As uEGF is strongly associated with markers of chronic kidney damage, we may wonder the extent to which uEGF is a marker of functional nephron mass or provides independent information per se. Yepes-Calderon et al. [10] suggested a link between uEGF and early allograft loss, but the interpretation of their results was limited by important heterogeneity in risk evaluation timing, the lack of histological data to properly adjust allograft loss prediction and shorter follow-up interval. We were able to thoroughly evaluate the relationship between uEGF and the other markers of chronic kidney damage including histological ones, and assess their association with long-term allograft loss. At 3 months post-transplant, none of them were independently associated with allograft loss when adjusted on uEGF. Taken together, these results suggest molecular mechanisms related to kidney fibrosis may be detectable early and carry prognostic value for long-term allograft function. Lower uEGF may reflect ongoing fibrotic processes triggered by peri-transplant injury or an underlying susceptibility to future fibrosis progression. However, the lack of temporal replication—evidenced by the absence of an independent association between uEGF and allograft loss in the validation cohort—underscores the need to further investigate the consistency and robustness of uEGF as a prognostic biomarker.

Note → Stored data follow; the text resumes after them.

(** The values that the serializer writes so that they can be read. *)
Definition Document_wf (d : Document) : Prop :=
  match d with
  | D_AbacStatus v => AbacStatus_wf v
  | D_AccelerateConfiguration v => AccelerateConfiguration_wf v
  | D_AccessControlPolicy v => AccessControlPolicy_wf v
  | D_AnalyticsConfiguration v => AnalyticsConfiguration_wf v
  | D_AnnotationTableConfigurationUpdates v => AnnotationTableConfigurationUpdates_wf v
  | D_AssumeRoleOutput v => AssumeRoleOutput_wf v
  | D_BucketLifecycleConfiguration v => BucketLifecycleConfiguration_wf v
  | D_BucketLoggingStatus v => BucketLoggingStatus_wf v
  | D_CORSConfiguration v => CORSConfiguration_wf v
  | D_CompletedMultipartUpload v => CompletedMultipartUpload_wf v
  | D_CopyObjectResult v => CopyObjectResult_wf v
  | D_CopyPartResult v => CopyPartResult_wf v
  | D_CreateBucketConfiguration v => CreateBucketConfiguration_wf v
  | D_Delete v => Delete_wf v
  | D_GetBucketAclOutput v => GetBucketAclOutput_wf v
  | D_GetBucketCorsOutput v => GetBucketCorsOutput_wf v
  | D_GetBucketLocationOutput v => GetBucketLocationOutput_wf v /\ GetBucketLocationOutput_location_constraint v <> Some []
  | D_GetBucketLoggingOutput v => GetBucketLoggingOutput_wf v
  | D_GetBucketMetadataConfigurationResult v => GetBucketMetadataConfigurationResult_wf v
  | D_GetBucketMetadataTableConfigurationResult v => GetBucketMetadataTableConfigurationResult_wf v
  | D_GetBucketNotificationConfigurationOutput v => GetBucketNotificationConfigurationOutput_wf v
  | D_GetBucketRequestPaymentOutput v => GetBucketRequestPaymentOutput_wf v
  | D_GetBucketTaggingOutput v => GetBucketTaggingOutput_wf v
  | D_GetBucketVersioningOutput v => GetBucketVersioningOutput_wf v
  | D_GetBucketWebsiteOutput v => GetBucketWebsiteOutput_wf v
  | D_IntelligentTieringConfiguration v => IntelligentTieringConfiguration_wf v
  | D_InventoryConfiguration v => InventoryConfiguration_wf v
  | D_InventoryTableConfigurationUpdates v => InventoryTableConfigurationUpdates_wf v
  | D_JournalTableConfigurationUpdates v => JournalTableConfigurationUpdates_wf v
  | D_ListBucketAnalyticsConfigurationsOutput v => ListBucketAnalyticsConfigurationsOutput_wf v
  | D_ListBucketIntelligentTieringConfigurationsOutput v => ListBucketIntelligentTieringConfigurationsOutput_wf v
  | D_ListBucketInventoryConfigurationsOutput v => ListBucketInventoryConfigurationsOutput_wf v
  | D_ListBucketMetricsConfigurationsOutput v => ListBucketMetricsConfigurationsOutput_wf v
  | D_ListBucketsOutput v => ListBucketsOutput_wf v
  | D_ListDirectoryBucketsOutput v => ListDirectoryBucketsOutput_wf v
  | D_MetadataConfiguration v => MetadataConfiguration_wf v
  | D_MetadataTableConfiguration v => MetadataTableConfiguration_wf v
  | D_MetricsConfiguration v => MetricsConfiguration_wf v
  | D_NotificationConfiguration v => NotificationConfiguration_wf v
  | D_ObjectEncryption v => ObjectEncryption_wf v
  | D_ObjectLockConfiguration v => ObjectLockConfiguration_wf v
  | D_ObjectLockLegalHold v => ObjectLockLegalHold_wf v
  | D_ObjectLockRetention v => ObjectLockRetention_wf v
  | D_OwnershipControls v => OwnershipControls_wf v
  | D_PolicyStatus v => PolicyStatus_wf v
  | D_Progress v => Progress_wf v
  | D_PublicAccessBlockConfiguration v => PublicAccessBlockConfiguration_wf v
  | D_ReplicationConfiguration v => ReplicationConfiguration_wf v
  | D_RequestPaymentConfiguration v => RequestPaymentConfiguration_wf v
  | D_RestoreRequest v => RestoreRequest_wf v
  | D_SelectObjectContentRequest v => SelectObjectContentRequest_wf v
  | D_ServerSideEncryptionConfiguration v => ServerSideEncryptionConfiguration_wf v
  | D_Stats v => Stats_wf v
  | D_Tagging v => Tagging_wf v
  | D_VersioningConfiguration v => VersioningConfiguration_wf v
  | D_WebsiteConfiguration v => WebsiteConfiguration_wf v
  end.

Inductive OutputDocument :=
| O_CompleteMultipartUploadOutput (v : CompleteMultipartUploadOutput)
| O_CreateMultipartUploadOutput (v : CreateMultipartUploadOutput)
| O_CreateSessionOutput (v : CreateSessionOutput)
| O_DeleteObjectsOutput (v : DeleteObjectsOutput)
| O_GetBucketAccelerateConfigurationOutput (v : GetBucketAccelerateConfigurationOutput)
| O_GetBucketLifecycleConfigurationOutput (v : GetBucketLifecycleConfigurationOutput)
| O_GetObjectAclOutput (v : GetObjectAclOutput)
| O_GetObjectAttributesOutput (v : GetObjectAttributesOutput)
| O_GetObjectTaggingOutput (v : GetObjectTaggingOutput)
| O_ListMultipartUploadsOutput (v : ListMultipartUploadsOutput)
| O_ListObjectAnnotationsOutput (v : ListObjectAnnotationsOutput)
| O_ListObjectVersionsOutput (v : ListObjectVersionsOutput)
| O_ListObjectsOutput (v : ListObjectsOutput)
| O_ListObjectsV2Output (v : ListObjectsV2Output)
| O_ListPartsOutput (v : ListPartsOutput)
| O_PutObjectAnnotationOutput (v : PutObjectAnnotationOutput).

(** The values that are written so that they can be read. *)
Definition Output_wf (d : OutputDocument) : Prop :=
  match d with
  | O_CompleteMultipartUploadOutput v => CompleteMultipartUploadOutput_wf v
  | O_CreateMultipartUploadOutput v => CreateMultipartUploadOutput_wf v
  | O_CreateSessionOutput v => CreateSessionOutput_wf v
  | O_DeleteObjectsOutput v => DeleteObjectsOutput_wf v
  | O_GetBucketAccelerateConfigurationOutput v => GetBucketAccelerateConfigurationOutput_wf v
  | O_GetBucketLifecycleConfigurationOutput v => GetBucketLifecycleConfigurationOutput_wf v
  | O_GetObjectAclOutput v => GetObjectAclOutput_wf v
  | O_GetObjectAttributesOutput v => GetObjectAttributesOutput_wf v
  | O_GetObjectTaggingOutput v => GetObjectTaggingOutput_wf v
  | O_ListMultipartUploadsOutput v => ListMultipartUploadsOutput_wf v
  | O_ListObjectAnnotationsOutput v => ListObjectAnnotationsOutput_wf v
  | O_ListObjectVersionsOutput v => ListObjectVersionsOutput_wf v
  | O_ListObjectsOutput v => ListObjectsOutput_wf v
  | O_ListObjectsV2Output v => ListObjectsV2Output_wf v
  | O_ListPartsOutput v => ListPartsOutput_wf v
  | O_PutObjectAnnotationOutput v => PutObjectAnnotationOutput_wf v
  end.

Section Documents.
Context `{QuickXml} `{XmlDeps}.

This study has several strengths. We were able to assess uEGF prognostic value in a well-phenotyped, homogenous cohort of transplant recipients, with a median follow-up time of nearly 9 years. Extensive availability of allograft histology at the time of uEGF measurement allowed us to better understand the interrelations between uEGF and the other markers of chronic kidney damage, as well as to include them in our multivariable models. The association between uEGF and graft failure was internally validated and robust to adjustment for the ALRS model.
This study has several limitations. First, uEGF measurements were not repeated, and data on how uEGF levels fluctuate over time are lacking. Although the addition of uEGF improved the predictive performance of the ALRS model in our cohort, it is important to note that the baseline performance of the ALRS was substantially lower than that reported in its original derivation and validation studies. Several factors may account for this discrepancy. Notably, our cohort consisted exclusively of patients assessed at 3 months post-transplant, an earlier time point than the one used in the development of the ALRS score. At 3 months, important prognostic events and risk factors may not yet have fully manifested, potentially limiting the model’s ability to stratify long-term risk. Furthermore, the relatively small cohort size limited the statistical power and increased the risk of overfitting. It restricted the number of covariates that could be reliably included, potentially overlooking important confounders. Additionally, it may have contributed to less precise effect estimates and limited the generalizability of our findings to broader transplant populations.
Altogether, our findings contribute to the ongoing discussion of whether uEGF offers prognostic information beyond established markers such as eGFR, or integrated prognostic models like the ALRS. While uEGF shows promise as an independent predictor, further studies in larger, diverse cohorts are needed to clarify its added value and potential role in clinical risk stratification.